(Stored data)
--- START ---
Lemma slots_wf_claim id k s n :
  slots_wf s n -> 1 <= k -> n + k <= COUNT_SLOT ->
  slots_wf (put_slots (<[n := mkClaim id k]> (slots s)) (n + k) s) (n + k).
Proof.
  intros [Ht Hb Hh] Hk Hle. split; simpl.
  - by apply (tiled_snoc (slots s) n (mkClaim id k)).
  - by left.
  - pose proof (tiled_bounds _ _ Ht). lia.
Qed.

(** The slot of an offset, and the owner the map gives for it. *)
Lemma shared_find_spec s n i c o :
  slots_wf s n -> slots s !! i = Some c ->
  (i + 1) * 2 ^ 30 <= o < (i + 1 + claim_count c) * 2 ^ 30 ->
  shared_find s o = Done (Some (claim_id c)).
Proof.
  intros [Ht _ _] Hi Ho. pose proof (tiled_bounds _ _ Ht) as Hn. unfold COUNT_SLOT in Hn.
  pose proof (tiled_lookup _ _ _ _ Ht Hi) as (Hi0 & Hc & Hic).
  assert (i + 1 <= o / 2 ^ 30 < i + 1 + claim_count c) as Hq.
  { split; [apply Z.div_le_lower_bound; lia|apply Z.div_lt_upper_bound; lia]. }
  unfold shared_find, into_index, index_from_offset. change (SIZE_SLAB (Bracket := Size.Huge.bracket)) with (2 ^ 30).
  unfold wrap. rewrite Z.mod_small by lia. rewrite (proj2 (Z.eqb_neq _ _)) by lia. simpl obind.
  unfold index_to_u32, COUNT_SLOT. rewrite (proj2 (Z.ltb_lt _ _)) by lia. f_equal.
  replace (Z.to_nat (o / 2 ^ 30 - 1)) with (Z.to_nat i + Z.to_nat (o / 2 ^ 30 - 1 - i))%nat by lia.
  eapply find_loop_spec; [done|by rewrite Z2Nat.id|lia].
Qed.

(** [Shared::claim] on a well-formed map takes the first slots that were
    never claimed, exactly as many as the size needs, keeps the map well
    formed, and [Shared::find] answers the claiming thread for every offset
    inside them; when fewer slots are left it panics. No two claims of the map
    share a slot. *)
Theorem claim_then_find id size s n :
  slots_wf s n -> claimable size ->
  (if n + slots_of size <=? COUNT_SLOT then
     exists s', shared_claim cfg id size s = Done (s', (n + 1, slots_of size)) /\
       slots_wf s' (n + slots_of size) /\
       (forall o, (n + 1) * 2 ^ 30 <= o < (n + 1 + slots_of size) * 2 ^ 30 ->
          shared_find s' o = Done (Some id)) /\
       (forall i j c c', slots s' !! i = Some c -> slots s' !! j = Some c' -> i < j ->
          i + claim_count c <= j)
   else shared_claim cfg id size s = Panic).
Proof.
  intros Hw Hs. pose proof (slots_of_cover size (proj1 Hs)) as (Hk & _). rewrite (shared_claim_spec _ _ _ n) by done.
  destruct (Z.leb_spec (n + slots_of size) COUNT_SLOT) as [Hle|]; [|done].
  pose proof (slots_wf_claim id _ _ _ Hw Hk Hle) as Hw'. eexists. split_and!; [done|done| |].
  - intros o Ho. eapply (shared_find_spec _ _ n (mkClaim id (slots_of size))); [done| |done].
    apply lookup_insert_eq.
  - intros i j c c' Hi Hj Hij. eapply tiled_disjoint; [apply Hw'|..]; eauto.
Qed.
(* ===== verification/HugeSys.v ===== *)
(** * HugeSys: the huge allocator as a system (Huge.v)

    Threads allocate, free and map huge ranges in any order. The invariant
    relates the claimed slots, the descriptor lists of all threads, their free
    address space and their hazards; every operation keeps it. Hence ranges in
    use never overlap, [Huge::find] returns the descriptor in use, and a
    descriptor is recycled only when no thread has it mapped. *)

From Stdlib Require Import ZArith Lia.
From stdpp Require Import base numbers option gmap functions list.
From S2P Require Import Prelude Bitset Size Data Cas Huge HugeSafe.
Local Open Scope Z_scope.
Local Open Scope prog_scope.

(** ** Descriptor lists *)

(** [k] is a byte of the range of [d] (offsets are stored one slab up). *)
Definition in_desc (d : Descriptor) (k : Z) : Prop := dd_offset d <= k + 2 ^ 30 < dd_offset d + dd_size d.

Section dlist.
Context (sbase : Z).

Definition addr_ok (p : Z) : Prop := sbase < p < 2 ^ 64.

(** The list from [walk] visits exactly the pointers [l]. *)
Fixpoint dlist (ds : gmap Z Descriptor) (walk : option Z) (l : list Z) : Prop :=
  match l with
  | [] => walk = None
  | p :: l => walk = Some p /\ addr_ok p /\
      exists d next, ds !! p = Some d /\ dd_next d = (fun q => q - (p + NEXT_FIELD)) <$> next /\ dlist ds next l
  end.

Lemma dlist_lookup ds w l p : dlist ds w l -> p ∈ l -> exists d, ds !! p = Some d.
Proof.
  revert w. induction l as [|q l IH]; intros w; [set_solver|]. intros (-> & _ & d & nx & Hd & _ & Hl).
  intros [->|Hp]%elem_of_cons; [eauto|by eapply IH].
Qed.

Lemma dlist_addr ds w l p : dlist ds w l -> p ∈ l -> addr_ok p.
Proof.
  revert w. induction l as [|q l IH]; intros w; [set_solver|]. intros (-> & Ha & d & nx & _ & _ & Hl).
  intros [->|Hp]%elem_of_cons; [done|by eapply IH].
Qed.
--- END ---
--- START ---
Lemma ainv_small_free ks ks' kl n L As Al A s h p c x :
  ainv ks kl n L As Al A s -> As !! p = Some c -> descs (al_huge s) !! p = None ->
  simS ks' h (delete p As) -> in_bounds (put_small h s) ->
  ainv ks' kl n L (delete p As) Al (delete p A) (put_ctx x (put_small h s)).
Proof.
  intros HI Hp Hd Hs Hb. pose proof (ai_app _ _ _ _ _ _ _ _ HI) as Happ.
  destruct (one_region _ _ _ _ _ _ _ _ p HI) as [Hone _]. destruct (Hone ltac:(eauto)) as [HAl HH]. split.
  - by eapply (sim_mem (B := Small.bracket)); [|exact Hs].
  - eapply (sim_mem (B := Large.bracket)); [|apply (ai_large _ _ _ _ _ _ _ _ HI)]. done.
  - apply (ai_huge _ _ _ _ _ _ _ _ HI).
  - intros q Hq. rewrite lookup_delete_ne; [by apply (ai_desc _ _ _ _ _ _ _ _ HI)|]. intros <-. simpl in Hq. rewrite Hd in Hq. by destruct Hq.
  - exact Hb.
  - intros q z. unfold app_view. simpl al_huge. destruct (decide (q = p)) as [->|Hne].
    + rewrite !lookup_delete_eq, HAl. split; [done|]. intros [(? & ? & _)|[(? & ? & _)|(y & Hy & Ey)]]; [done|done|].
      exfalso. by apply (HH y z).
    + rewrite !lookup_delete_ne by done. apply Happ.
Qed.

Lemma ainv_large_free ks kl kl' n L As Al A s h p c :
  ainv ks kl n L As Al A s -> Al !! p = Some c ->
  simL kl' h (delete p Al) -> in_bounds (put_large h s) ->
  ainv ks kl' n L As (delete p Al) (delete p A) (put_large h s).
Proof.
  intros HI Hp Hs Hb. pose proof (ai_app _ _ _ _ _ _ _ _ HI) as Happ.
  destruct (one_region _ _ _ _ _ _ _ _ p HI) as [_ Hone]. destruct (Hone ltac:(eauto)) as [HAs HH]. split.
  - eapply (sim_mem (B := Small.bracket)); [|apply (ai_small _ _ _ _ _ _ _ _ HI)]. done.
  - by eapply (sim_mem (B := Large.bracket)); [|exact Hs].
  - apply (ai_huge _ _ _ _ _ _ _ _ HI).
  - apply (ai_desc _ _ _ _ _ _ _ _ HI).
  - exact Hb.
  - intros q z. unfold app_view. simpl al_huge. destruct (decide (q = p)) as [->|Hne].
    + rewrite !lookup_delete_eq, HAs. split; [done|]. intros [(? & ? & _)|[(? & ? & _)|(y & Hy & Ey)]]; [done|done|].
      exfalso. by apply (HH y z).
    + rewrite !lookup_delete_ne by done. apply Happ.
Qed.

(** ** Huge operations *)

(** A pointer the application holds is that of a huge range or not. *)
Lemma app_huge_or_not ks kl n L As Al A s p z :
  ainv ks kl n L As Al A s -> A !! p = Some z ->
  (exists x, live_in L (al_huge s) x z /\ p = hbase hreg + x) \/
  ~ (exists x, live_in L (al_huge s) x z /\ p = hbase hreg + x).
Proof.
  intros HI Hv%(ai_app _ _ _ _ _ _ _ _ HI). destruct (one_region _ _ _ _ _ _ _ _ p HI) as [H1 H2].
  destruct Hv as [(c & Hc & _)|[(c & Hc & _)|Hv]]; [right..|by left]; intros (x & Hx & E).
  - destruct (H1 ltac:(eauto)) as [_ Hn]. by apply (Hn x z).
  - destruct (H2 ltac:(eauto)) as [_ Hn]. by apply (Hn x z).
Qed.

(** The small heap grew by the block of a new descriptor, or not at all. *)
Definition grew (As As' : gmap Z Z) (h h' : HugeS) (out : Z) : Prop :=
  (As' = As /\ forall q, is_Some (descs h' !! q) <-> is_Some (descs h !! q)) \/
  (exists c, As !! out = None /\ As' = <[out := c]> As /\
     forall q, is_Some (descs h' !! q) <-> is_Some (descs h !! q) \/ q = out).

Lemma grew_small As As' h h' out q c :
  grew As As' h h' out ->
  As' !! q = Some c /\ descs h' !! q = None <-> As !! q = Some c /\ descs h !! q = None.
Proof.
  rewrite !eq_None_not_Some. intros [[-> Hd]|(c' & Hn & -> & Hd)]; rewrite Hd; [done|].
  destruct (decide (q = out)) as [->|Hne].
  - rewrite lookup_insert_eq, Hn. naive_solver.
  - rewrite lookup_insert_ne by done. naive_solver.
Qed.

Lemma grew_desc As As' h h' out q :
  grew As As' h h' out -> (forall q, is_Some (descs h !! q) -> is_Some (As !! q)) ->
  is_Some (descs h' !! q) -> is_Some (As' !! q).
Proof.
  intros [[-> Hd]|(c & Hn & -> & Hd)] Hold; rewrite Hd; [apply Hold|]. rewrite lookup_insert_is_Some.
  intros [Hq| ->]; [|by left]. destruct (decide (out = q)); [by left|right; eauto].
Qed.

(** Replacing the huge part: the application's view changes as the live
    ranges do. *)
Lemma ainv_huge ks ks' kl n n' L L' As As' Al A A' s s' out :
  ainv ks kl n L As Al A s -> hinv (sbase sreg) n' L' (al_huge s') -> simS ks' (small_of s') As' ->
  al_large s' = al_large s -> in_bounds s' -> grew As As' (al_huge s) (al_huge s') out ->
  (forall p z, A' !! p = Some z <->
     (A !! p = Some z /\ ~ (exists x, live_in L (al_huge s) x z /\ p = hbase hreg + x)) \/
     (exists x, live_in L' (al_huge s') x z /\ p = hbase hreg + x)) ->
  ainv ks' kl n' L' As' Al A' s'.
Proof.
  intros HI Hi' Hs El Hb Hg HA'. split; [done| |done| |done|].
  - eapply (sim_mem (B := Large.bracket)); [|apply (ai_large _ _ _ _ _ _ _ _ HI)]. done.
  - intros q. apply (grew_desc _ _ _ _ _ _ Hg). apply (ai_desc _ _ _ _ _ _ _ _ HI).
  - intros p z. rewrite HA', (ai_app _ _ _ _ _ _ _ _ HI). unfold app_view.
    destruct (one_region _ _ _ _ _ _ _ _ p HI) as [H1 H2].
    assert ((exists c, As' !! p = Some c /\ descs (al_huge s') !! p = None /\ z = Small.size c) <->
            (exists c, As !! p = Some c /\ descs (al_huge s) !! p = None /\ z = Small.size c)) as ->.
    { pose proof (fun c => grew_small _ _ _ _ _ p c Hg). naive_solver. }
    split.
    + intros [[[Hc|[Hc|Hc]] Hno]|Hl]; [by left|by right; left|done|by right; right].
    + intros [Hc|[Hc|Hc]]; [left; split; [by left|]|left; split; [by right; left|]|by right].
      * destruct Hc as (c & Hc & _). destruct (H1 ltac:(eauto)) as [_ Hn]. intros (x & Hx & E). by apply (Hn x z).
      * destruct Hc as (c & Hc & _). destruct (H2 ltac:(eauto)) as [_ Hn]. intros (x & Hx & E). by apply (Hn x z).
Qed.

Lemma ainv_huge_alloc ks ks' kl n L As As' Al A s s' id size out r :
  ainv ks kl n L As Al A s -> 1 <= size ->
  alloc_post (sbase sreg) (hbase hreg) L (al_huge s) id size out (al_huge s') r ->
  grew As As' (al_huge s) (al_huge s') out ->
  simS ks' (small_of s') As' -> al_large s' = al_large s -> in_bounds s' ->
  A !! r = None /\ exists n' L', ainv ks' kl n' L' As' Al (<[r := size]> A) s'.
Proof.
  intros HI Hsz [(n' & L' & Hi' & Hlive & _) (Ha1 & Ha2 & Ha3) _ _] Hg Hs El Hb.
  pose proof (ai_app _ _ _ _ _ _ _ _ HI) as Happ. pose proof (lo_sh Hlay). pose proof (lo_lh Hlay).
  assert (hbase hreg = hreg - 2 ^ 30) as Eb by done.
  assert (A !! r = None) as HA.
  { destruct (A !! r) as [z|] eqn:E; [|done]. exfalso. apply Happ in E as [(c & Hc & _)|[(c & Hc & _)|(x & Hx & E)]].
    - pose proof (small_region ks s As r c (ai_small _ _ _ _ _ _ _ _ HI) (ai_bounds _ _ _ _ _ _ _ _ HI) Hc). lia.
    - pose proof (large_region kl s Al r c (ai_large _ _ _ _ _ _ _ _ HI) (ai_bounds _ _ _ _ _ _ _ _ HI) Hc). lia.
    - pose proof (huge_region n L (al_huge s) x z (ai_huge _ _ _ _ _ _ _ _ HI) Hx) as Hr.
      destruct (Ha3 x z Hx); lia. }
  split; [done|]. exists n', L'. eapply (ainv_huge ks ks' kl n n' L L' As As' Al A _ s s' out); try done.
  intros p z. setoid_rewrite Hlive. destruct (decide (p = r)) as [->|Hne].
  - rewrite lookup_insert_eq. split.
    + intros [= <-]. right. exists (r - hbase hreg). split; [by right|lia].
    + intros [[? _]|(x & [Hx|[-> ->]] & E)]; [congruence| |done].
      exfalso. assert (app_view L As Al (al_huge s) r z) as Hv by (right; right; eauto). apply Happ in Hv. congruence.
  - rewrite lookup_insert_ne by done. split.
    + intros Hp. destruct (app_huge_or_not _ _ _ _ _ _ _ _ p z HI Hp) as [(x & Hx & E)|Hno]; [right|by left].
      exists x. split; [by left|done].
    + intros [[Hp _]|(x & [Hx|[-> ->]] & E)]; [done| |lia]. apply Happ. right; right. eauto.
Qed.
--- END ---
--- START ---
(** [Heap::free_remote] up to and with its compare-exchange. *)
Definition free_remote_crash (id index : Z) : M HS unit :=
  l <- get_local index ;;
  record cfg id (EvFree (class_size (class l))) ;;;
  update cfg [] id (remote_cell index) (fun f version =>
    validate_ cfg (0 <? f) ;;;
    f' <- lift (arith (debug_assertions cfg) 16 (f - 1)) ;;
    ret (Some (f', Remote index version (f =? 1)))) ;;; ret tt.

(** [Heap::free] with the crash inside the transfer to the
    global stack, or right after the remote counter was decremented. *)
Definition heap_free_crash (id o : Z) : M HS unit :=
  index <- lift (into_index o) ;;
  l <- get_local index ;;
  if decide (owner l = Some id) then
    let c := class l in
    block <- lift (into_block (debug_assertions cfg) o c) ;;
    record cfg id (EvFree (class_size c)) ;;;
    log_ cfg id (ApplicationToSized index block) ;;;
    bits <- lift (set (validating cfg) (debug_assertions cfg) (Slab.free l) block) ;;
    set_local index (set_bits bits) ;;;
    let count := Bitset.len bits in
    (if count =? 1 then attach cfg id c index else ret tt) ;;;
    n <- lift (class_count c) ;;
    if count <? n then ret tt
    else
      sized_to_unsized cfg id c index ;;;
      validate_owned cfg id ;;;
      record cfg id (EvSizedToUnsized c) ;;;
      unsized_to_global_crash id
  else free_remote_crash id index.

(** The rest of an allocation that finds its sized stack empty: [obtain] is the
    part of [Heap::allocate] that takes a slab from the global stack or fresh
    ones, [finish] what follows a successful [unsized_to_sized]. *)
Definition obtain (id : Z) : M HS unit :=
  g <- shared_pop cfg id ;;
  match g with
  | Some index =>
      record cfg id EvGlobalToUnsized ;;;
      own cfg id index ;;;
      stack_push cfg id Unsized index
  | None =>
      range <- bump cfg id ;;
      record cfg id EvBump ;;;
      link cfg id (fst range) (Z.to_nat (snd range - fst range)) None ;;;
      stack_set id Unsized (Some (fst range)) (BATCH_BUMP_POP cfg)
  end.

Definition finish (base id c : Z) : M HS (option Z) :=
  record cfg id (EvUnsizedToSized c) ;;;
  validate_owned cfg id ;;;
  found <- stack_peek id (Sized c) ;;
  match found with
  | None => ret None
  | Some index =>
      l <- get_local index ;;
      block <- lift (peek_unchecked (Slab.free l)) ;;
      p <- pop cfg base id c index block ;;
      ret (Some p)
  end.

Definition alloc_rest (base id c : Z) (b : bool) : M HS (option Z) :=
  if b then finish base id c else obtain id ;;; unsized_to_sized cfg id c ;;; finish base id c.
--- END ---
Exercise goal:
Retype exactly the lines of the data above that fall between the line with "- pose proof (huge_region" and the line with "exists x. split; [by left|done].", inclusive, and add nothing.

Answer section:
    - pose proof (huge_region n L (al_huge s) x z (ai_huge _ _ _ _ _ _ _ _ HI) Hx) as Hr.
      destruct (Ha3 x z Hx); lia. }
  split; [done|]. exists n', L'. eapply (ainv_huge ks ks' kl n n' L L' As As' Al A _ s s' out); try done.
  intros p z. setoid_rewrite Hlive. destruct (decide (p = r)) as [->|Hne].
  - rewrite lookup_insert_eq. split.
    + intros [= <-]. right. exists (r - hbase hreg). split; [by right|lia].
    + intros [[? _]|(x & [Hx|[-> ->]] & E)]; [congruence| |done].
      exfalso. assert (app_view L As Al (al_huge s) r z) as Hv by (right; right; eauto). apply Happ in Hv. congruence.
  - rewrite lookup_insert_ne by done. split.
    + intros Hp. destruct (app_huge_or_not _ _ _ _ _ _ _ _ p z HI Hp) as [(x & Hx & E)|Hno]; [right|by left].
      exists x. split; [by left|done].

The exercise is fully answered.